Your goal: Repeat the data below word for word.

### Information shown ###

Lemma real_steps v i method params s plan params' s' :
  plan_real v i method params s = (Ok (plan, params'), s') ->
  (plan = write_plan method [] /\ params' = params) \/
  exists account, planned_real v method params s plan account /\ params' = dset "acc_id" (VInt account) params /\ s' = s.
Proof.
  unfold plan_real. intros H. apply se_bind_ok in H as (known & s1 & H1 & H).
  destruct known as [r|]; [left; by injection H as <- <- _|right].
  apply on_real_ok in H1 as (y1 & H1 & Hs1 & Hk). apply retry_none in H1 as (id & k & Hid & -> & Hrow).
  specialize (Hs1 eq_refl) as ->.
  apply se_bind_ok in H as ([] & s2 & H2 & H). apply raised in H2 as [_ ->].
  apply se_bind_ok in H as (s0 & s2 & [= <- <-] & H).
  apply se_bind_ok in H as ([] & s2 & H2 & H). apply raised in H2 as [Hep ->].
  apply se_bind_ok in H as ([] & s2 & H2 & H). apply on_real_ok in H2 as (y2 & H2 & Hs2 & _).
  apply ready_same in H2 as [-> Hlate]. specialize (Hs2 eq_refl) as ->.
  apply se_bind_ok in H as ([] & s2 & H2 & H). apply raised in H2 as [_ ->].
  apply se_bind_ok in H as (exposing & s2 & H2 & H). apply raised in H2 as [Hx ->].
  apply se_bind_ok in H as (market & s2 & H2 & H). apply raised in H2 as [_ ->].
  apply se_bind_ok in H as ([] & s2 & H2 & H).
  assert (Hh : s2 = s /\ (exposing = true -> halted (r_halt (k_world s)) = false)).
  { destruct exposing; [|by injection H2 as <-]. unfold on_world, _check_execution_halt in H2. injection H2 as H2 <-.
    apply refuse_if_ok in H2. split; [by destruct s|done]. }
  clear H2. destruct Hh as [-> Hh]. apply se_bind_ok in H as (acc_id & s2 & H2 & H). apply raised in H2 as [_ ->].
  apply se_bind_ok in H as (account & s2 & H2 & H). apply raised in H2 as [Hacc ->]. injection H as <- <- <-.
  exists account. split; [|done]. exists exposing, market, acc_id, id. split_and!; try done.
  destruct (Hrow Hlate) as [Hnone Hw].
  exists (r_exec (k_world s)). split_and!; [|done..|by eapply identified_operation|by apply check_epoch_ok].
  unfold executor. by rewrite bool_decide_true, Hk.
Qed.

Definition planned_paper (v : service) (method : string) (params : dict) (s : desk) (plan : AdmissionPlan) (account : Z) : Prop :=
  exists kind request acc_id operation,
    _paper_parameters method params = Ok (kind, request) /\ method <> "place_combo_order"
    /\ Paper._account (sv_setting v) (sv_accounts v) acc_id = Ok account /\ _schema kind request = Ok tt
    /\ validate_token (dget_none "operation_id" params) (dget_none "admission_epoch" params) = Ok tt
    /\ fresh "SIMULATE" operation params s /\ plan = write_plan method (paper_requests kind method account).

Lemma paper_steps v i method params s plan params' s' :
  plan_paper v i method params s = (Ok (plan, params'), s') ->
  (plan = write_plan method [] /\ params' = params) \/
  exists account, planned_paper v method params s plan account /\ params' = dset "acc_id" (VInt account) params /\ s' = s.
Proof.
  unfold plan_paper. intros H. apply se_bind_ok in H as ([] & s1 & H1 & H). apply raised in H1 as [Hc ->].
  apply refuse_if_ok, bool_decide_eq_false in Hc. apply se_bind_ok in H as (s0 & s1 & [= <- <-] & H).
  apply se_bind_ok in H as ([] & s1 & H1 & H). apply raised in H1 as [_ ->].
  apply se_bind_ok in H as ([kind request] & s1 & H1 & H). apply raised in H1 as [Hp ->].
  apply se_bind_ok in H as (op & s1 & H1 & H). apply raised in H1 as [Ho ->].
  apply se_bind_ok in H as (ep & s1 & H1 & H). apply raised in H1 as [Hepoch ->].
  apply se_bind_ok in H as ([] & s1 & H1 & H). apply raised in H1 as [Htok ->].
  apply se_bind_ok in H as ([] & s1 & H1 & H). apply raised in H1 as [Hsch ->].
  apply se_bind_ok in H as (id & s1 & H1 & H). apply raised in H1 as [Hid ->].
  assert (Hop : dget "operation_id" params = Some (VStr id)) by (apply ditem_text; by rewrite Ho).
  apply se_bind_ok in H as (known & s1 & H1 & H). destruct known; [left; by injection H as <- <- _|right].
  apply on_paper_ok in H1 as (y & y1 & Hy & H1 & Hs1).
  assert (Hrow : y1 = y /\ row_view id (s_db (y_store y)) = None /\ journal_works y).
  { unfold paper_known in H1. destruct (y_late_failure y !! id); [done|].
    apply se_bind_ok in H1 as (row & y2 & H2 & H1). destruct row; [done|]. injection H1 as <-. by apply lookup_none in H2. }
  destruct Hrow as (-> & Hrow & Hw). specialize (Hs1 eq_refl) as ->.
  apply se_bind_ok in H as (s0 & s2 & [= <- <-] & H). rewrite Hy in H.
  apply se_bind_ok in H as ([] & s2 & H2 & H). apply raised in H2 as [Hep ->].
  apply se_bind_ok in H as ([] & s2 & H2 & H). apply on_paper_ok in H2 as (y2 & y3 & Hy2 & H2 & Hs2).
  rewrite Hy in Hy2. injection Hy2 as <-. apply ready_same in H2 as [-> Hlate]. specialize (Hs2 eq_refl) as ->.
  apply se_bind_ok in H as (acc_id & s2 & H2 & H). apply raised in H2 as [_ ->].
  apply se_bind_ok in H as (account & s2 & H2 & H). apply raised in H2 as [Hacc ->]. injection H as <- <- <-.
  exists account. split; [|done]. exists kind, request, acc_id, id. split_and!; try done.
  { unfold dget_none, ditem in *. destruct (dget "operation_id" params), (dget "admission_epoch" params); by simplify_eq. }
  exists y. split_and!; [|done..|by apply check_epoch_ok]. unfold executor. rewrite bool_decide_false by done. done.
Qed.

###

Written reply:
Lemma real_steps v i method params s plan params' s' :
  plan_real v i method params s = (Ok (plan, params'), s') ->
  (plan = write_plan method [] /\ params' = params) \/
  exists account, planned_real v method params s plan account /\ params' = dset "acc_id" (VInt account) params /\ s' = s.
Proof.
  unfold plan_real. intros H. apply se_bind_ok in H as (known & s1 & H1 & H).
  destruct known as [r|]; [left; by injection H as <- <- _|right].
  apply on_real_ok in H1 as (y1 & H1 & Hs1 & Hk). apply retry_none in H1 as (id & k & Hid & -> & Hrow).
  specialize (Hs1 eq_refl) as ->.
  apply se_bind_ok in H as ([] & s2 & H2 & H). apply raised in H2 as [_ ->].
  apply se_bind_ok in H as (s0 & s2 & [= <- <-] & H).
  apply se_bind_ok in H as ([] & s2 & H2 & H). apply raised in H2 as [Hep ->].
  apply se_bind_ok in H as ([] & s2 & H2 & H). apply on_real_ok in H2 as (y2 & H2 & Hs2 & _).
  apply ready_same in H2 as [-> Hlate]. specialize (Hs2 eq_refl) as ->.
  apply se_bind_ok in H as ([] & s2 & H2 & H). apply raised in H2 as [_ ->].
  apply se_bind_ok in H as (exposing & s2 & H2 & H). apply raised in H2 as [Hx ->].
  apply se_bind_ok in H as (market & s2 & H2 & H). apply raised in H2 as [_ ->].
  apply se_bind_ok in H as ([] & s2 & H2 & H).
  assert (Hh : s2 = s /\ (exposing = true -> halted (r_halt (k_world s)) = false)).
  { destruct exposing; [|by injection H2 as <-]. unfold on_world, _check_execution_halt in H2. injection H2 as H2 <-.
    apply refuse_if_ok in H2. split; [by destruct s|done]. }
  clear H2. destruct Hh as [-> Hh]. apply se_bind_ok in H as (acc_id & s2 & H2 & H). apply raised in H2 as [_ ->].
  apply se_bind_ok in H as (account & s2 & H2 & H). apply raised in H2 as [Hacc ->]. injection H as <- <- <-.
  exists account. split; [|done]. exists exposing, market, acc_id, id. split_and!; try done.
  destruct (Hrow Hlate) as [Hnone Hw].
  exists (r_exec (k_world s)). split_and!; [|done..|by eapply identified_operation|by apply check_epoch_ok].
  unfold executor. by rewrite bool_decide_true, Hk.
Qed.

Definition planned_paper (v : service) (method : string) (params : dict) (s : desk) (plan : AdmissionPlan) (account : Z) : Prop :=
  exists kind request acc_id operation,
    _paper_parameters method params = Ok (kind, request) /\ method <> "place_combo_order"
    /\ Paper._account (sv_setting v) (sv_accounts v) acc_id = Ok account /\ _schema kind request = Ok tt
    /\ validate_token (dget_none "operation_id" params) (dget_none "admission_epoch" params) = Ok tt
    /\ fresh "SIMULATE" operation params s /\ plan = write_plan method (paper_requests kind method account).

Lemma paper_steps v i method params s plan params' s' :
  plan_paper v i method params s = (Ok (plan, params'), s') ->
  (plan = write_plan method [] /\ params' = params) \/
  exists account, planned_paper v method params s plan account /\ params' = dset "acc_id" (VInt account) params /\ s' = s.
Proof.
  unfold plan_paper. intros H. apply se_bind_ok in H as ([] & s1 & H1 & H). apply raised in H1 as [Hc ->].
  apply refuse_if_ok, bool_decide_eq_false in Hc. apply se_bind_ok in H as (s0 & s1 & [= <- <-] & H).
  apply se_bind_ok in H as ([] & s1 & H1 & H). apply raised in H1 as [_ ->].
  apply se_bind_ok in H as ([kind request] & s1 & H1 & H). apply raised in H1 as [Hp ->].
  apply se_bind_ok in H as (op & s1 & H1 & H). apply raised in H1 as [Ho ->].
  apply se_bind_ok in H as (ep & s1 & H1 & H). apply raised in H1 as [Hepoch ->].
  apply se_bind_ok in H as ([] & s1 & H1 & H). apply raised in H1 as [Htok ->].
  apply se_bind_ok in H as ([] & s1 & H1 & H). apply raised in H1 as [Hsch ->].
  apply se_bind_ok in H as (id & s1 & H1 & H). apply raised in H1 as [Hid ->].
  assert (Hop : dget "operation_id" params = Some (VStr id)) by (apply ditem_text; by rewrite Ho).
  apply se_bind_ok in H as (known & s1 & H1 & H). destruct known; [left; by injection H as <- <- _|right].
  apply on_paper_ok in H1 as (y & y1 & Hy & H1 & Hs1).
  assert (Hrow : y1 = y /\ row_view id (s_db (y_store y)) = None /\ journal_works y).
  { unfold paper_known in H1. destruct (y_late_failure y !! id); [done|].
    apply se_bind_ok in H1 as (row & y2 & H2 & H1). destruct row; [done|]. injection H1 as <-. by apply lookup_none in H2. }
  destruct Hrow as (-> & Hrow & Hw). specialize (Hs1 eq_refl) as ->.
  apply se_bind_ok in H as (s0 & s2 & [= <- <-] & H). rewrite Hy in H.
  apply se_bind_ok in H as ([] & s2 & H2 & H). apply raised in H2 as [Hep ->].
  apply se_bind_ok in H as ([] & s2 & H2 & H). apply on_paper_ok in H2 as (y2 & y3 & Hy2 & H2 & Hs2).
  rewrite Hy in Hy2. injection Hy2 as <-. apply ready_same in H2 as [-> Hlate]. specialize (Hs2 eq_refl) as ->.
  apply se_bind_ok in H as (acc_id & s2 & H2 & H). apply raised in H2 as [_ ->].
  apply se_bind_ok in H as (account & s2 & H2 & H). apply raised in H2 as [Hacc ->]. injection H as <- <- <-.
  exists account. split; [|done]. exists kind, request, acc_id, id. split_and!; try done.
  { unfold dget_none, ditem in *. destruct (dget "operation_id" params), (dget "admission_epoch" params); by simplify_eq. }
  exists y. split_and!; [|done..|by apply check_epoch_ok]. unfold executor. rewrite bool_decide_false by done. done.
Qed.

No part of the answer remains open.